(* ===== verification/DownloaderDriving.v ===== *)
(** How the goroutines of a download are driven to its end: in any environment that lets them
    go on and answers their requests, those of one downloader with whole chunks. *)
From S2P Require Import Prelude Bytes GoStrings Types Storage ChunkBuilder ChunkManager ChunkTransfer ChunkQueue Statistics Availability Delivery Downloader DownloaderSafety DownloaderLiveness DownloaderData DownloaderBooks.

(** * Writing to a healthy destination *)

Section healthy.
Context {W : Type} (dst : Storage W) `{!StorageSpec dst, !StorageHealthy dst}.
Context (onFileComplete : string → Z → io W unit).
Hypothesis onFileComplete_ok : ∀ p s w,
  (onFileComplete p s w).1 = Ok () ∧ same_view dst w (onFileComplete p s w).2.
Hypothesis onFileComplete_healthy : ∀ p s w,
  st_healthy dst w → st_healthy dst (onFileComplete p s w).2.

Lemma write_range_healthy r rd cm w :
  prepared dst w (cm_files cm) → range_in (cm_files cm) r → st_healthy dst w →
  st_healthy dst (write_range dst onFileComplete r rd (cm, w)).2.2 ∧
  (Z.to_nat (range_len r) ≤ length (rd_data rd) →
   is_ok (write_range dst onFileComplete r rd (cm, w)).1 = true).
Proof.
  intros Hp [(Hidx & Ho & He) _] Hw.
  destruct (lookup_lt_is_Some_2 _ _ Hidx) as [f Hf].
  destruct (proj1 Hp _ _ Hf) as (ino & Hino & _).
  pose proof (Write_healthy w (FileEntry_Name f) ino (StartOffset r) (range_len r) rd Hw Hino
    ltac:(lia) ltac:(unfold range_len; lia)) as Hok.
  unfold post, write_range, get_manager, put_manager, lift_storage, io_lift, index_slice in *.
  unfold mbind, io_mbind, io_bind_def, mret, io_mret, io_ret. rewrite Hf.
  unfold range_len in *. wrap_simpl.
  destruct (Write dst _ _ _ rd w) as [res w1]. cbn [fst snd] in Hok.
  destruct Hok as [Hw1 Hok]. destruct res as [[n rd']|e|s]; [|done..].
  destruct (decrement_file (FileIndex r) f cm) as [cm' remaining]. cbn [fst snd].
  destruct (remaining =? 0)%Z; [|done].
  destruct (onFileComplete_ok (filepath_Join (GetBaseDirectory dst) (FileEntry_Name f))
    (FileEntry_Size f) w1) as [Hcb _].
  pose proof (onFileComplete_healthy (filepath_Join (GetBaseDirectory dst) (FileEntry_Name f))
    (FileEntry_Size f) w1 Hw1) as Hw2.
  destruct (onFileComplete _ _ w1) as [cb w2]. cbn [fst snd] in *. by subst cb.
Qed.
End healthy.

(** * Idle downloaders *)

(** A worker that waits for a chunk, or is gone. *)
Definition resting (p : worker) : bool :=
  match p with WReceive | WExit => true | _ => false end.

Definition sending (p : sched) : bool := match p with SSend _ => true | _ => false end.

(** Nobody has a chunk marked Downloading. *)
Definition exec_idle (ex : exec) : bool :=
  negb (sending (ex_sched ex)) && forallb resting (ex_workers ex).

(** Where a scheduler is when its chunk was handed over. *)
Definition settle (p : sched) : sched := match p with SSend _ => SValid | p => p end.

Lemma settle_idempotent p : settle (settle p) = settle p.
Proof. by destruct p. Qed.

Definition exec_rank (M : nat) (ex : exec) : nat :=
  (if sending (ex_sched ex) then 18 + M else 0) + sum_list_with (worker_rank M) (ex_workers ex).

Lemma exec_idle_owners ex i : exec_idle ex = true → owners i ex = 0.
Proof.
  intros [Hs Hw]%andb_true_iff. unfold owners.
  assert (sched_owns (ex_sched ex) = None) as -> by (by destruct (ex_sched ex)).
  change (hits i None) with 0. simpl. clear Hs.
  induction (ex_workers ex) as [|p l IH]; [done|]. apply andb_true_iff in Hw as [Hp Hw]. simpl.
  rewrite IH by done. by destruct p.
Qed.

(** * The states of a run *)

Section completion.
Context {W : Type} (dst : Storage W) `{!StorageSpec dst, !StorageHealthy dst}.
Context {V : Type} (src : Storage V) `{!StorageSpec src} (v : V).
Context (xxh3 : bytes → Z) (onFileComplete : string → Z → io W unit).
Hypothesis onFileComplete_ok : ∀ p s w,
  (onFileComplete p s w).1 = Ok () ∧ same_view dst w (onFileComplete p s w).2.
Hypothesis onFileComplete_healthy : ∀ p s w,
  st_healthy dst w → st_healthy dst (onFileComplete p s w).2.
Context (cm0 : ChunkManager).
Hypothesis Hok : manager_ok cm0.
Hypothesis Hsrc : sized src v (cm_files cm0).
Hypothesis Hsmall : (Z.of_nat (GetChunkCount cm0) < 2 ^ 63)%Z.
Context (verifyOnComplete : bool) (peerNumConcurrent localNumConcurrent : nat).
Context (transferIdleTimeout : Duration).
Implicit Types (m : main W) (s : system W).
Local Abbreviation worker_step := (worker_step dst xxh3 onFileComplete verifyOnComplete).
Local Abbreviation run_event := (run_event dst xxh3 onFileComplete verifyOnComplete
  peerNumConcurrent localNumConcurrent transferIdleTimeout).
Local Abbreviation run_events := (run_events dst xxh3 onFileComplete verifyOnComplete
  peerNumConcurrent localNumConcurrent transferIdleTimeout).
Local Abbreviation event_ok := (event_ok src v xxh3 cm0).
Local Abbreviation events_ok := (events_ok dst src v xxh3 onFileComplete cm0 verifyOnComplete
  peerNumConcurrent localNumConcurrent transferIdleTimeout).
Local Abbreviation worker_data := (worker_data dst src v xxh3 cm0).
Local Abbreviation num d := (num_concurrent peerNumConcurrent localNumConcurrent d).
Local Abbreviation n0 := (GetChunkCount cm0).
Lemma local_download_readable cm w i :
  meta_ok cm0 cm → sums_ok src v xxh3 cm0 cm → same_view src v w →
  is_Some (chunks cm !! i) → st_readable src w →
  post (local_download i) (cm, w) (λ r '(_, w'), st_readable src w' ∧ whole i r).
Proof.
  intros Hm Hs Hv Hsome Hw.
  pose proof (local_download_spec src v xxh3 DoV DoV_alone verifyOnComplete cm0 Hok Hsrc cm w i
    Hm Hs Hv Hsome) as Hspec.
  destruct Hsome as [c Hc]. destruct (source_chunk_some src v cm0 Hok Hsrc _ _ _ Hm Hc)
    as (Hro & _ & [b Hb]).
  pose proof (source_chunk_bytes src v cm0 _ _ _ _ Hm Hv Hc) as Hcb. rewrite Hb in Hcb.
  assert (∃ checksum cm' w', local_download i (cm, w) = (Ok (checksum, mkReader b [] None), (cm', w')) ∧
    st_readable src w') as (checksum & cm' & w' & Hrun & Hw').
  { clear Hspec.
    destruct (LocalDownloader_RequestDownload_readable src xxh3 DoV DoV_alone i c cm w b
      verifyOnComplete Hc (sums_ok_checksums src v xxh3 cm0 _ _ Hm Hs Hv) Hro Hcb Hw)
      as (x & cm1 & w1 & Hreq & Hv1 & Hw1 & Hch & Hman).
    assert (cm_files cm1 = cm_files cm) as Hf by (unfold cm_files; by rewrite Hman).
    unfold Swarm.local_download. rewrite Hreq, Hch, Hc. cbv zeta.
    destruct (read_chunk_readable src cm1 i c w1 b) as (w2 & -> & _ & Hw2);
      [by rewrite Hch|by rewrite Hf|by rewrite Hf, <- Hv1|done|]. by eexists _, _, _. }
  unfold post in Hspec |- *. rewrite Hrun in *. cbn [fst snd] in *.
  destruct Hspec as (_ & _ & _ & _ & Hsum & _). split; [done|].
  eexists _, _. split_and!; [done|done|]. simpl.
  destruct (decide (checksum = 0%Z)) as [|Hnz]; [by left|right].
  destruct (Hsum Hnz) as (b' & Hb' & ->). by simplify_eq.
Qed.
End requests.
• • • • •
• PROBLEM STATEMENT
The reply should hold only the lines from the beginning of the listing to the line with "go on and answers", both ends included, unchanged.

• SOLUTION FOR THIS PROBLEM
(* ===== verification/DownloaderDriving.v ===== *)
(** How the goroutines of a download are driven to its end: in any environment that lets them
    go on and answers their requests, those of one downloader with whole chunks. *)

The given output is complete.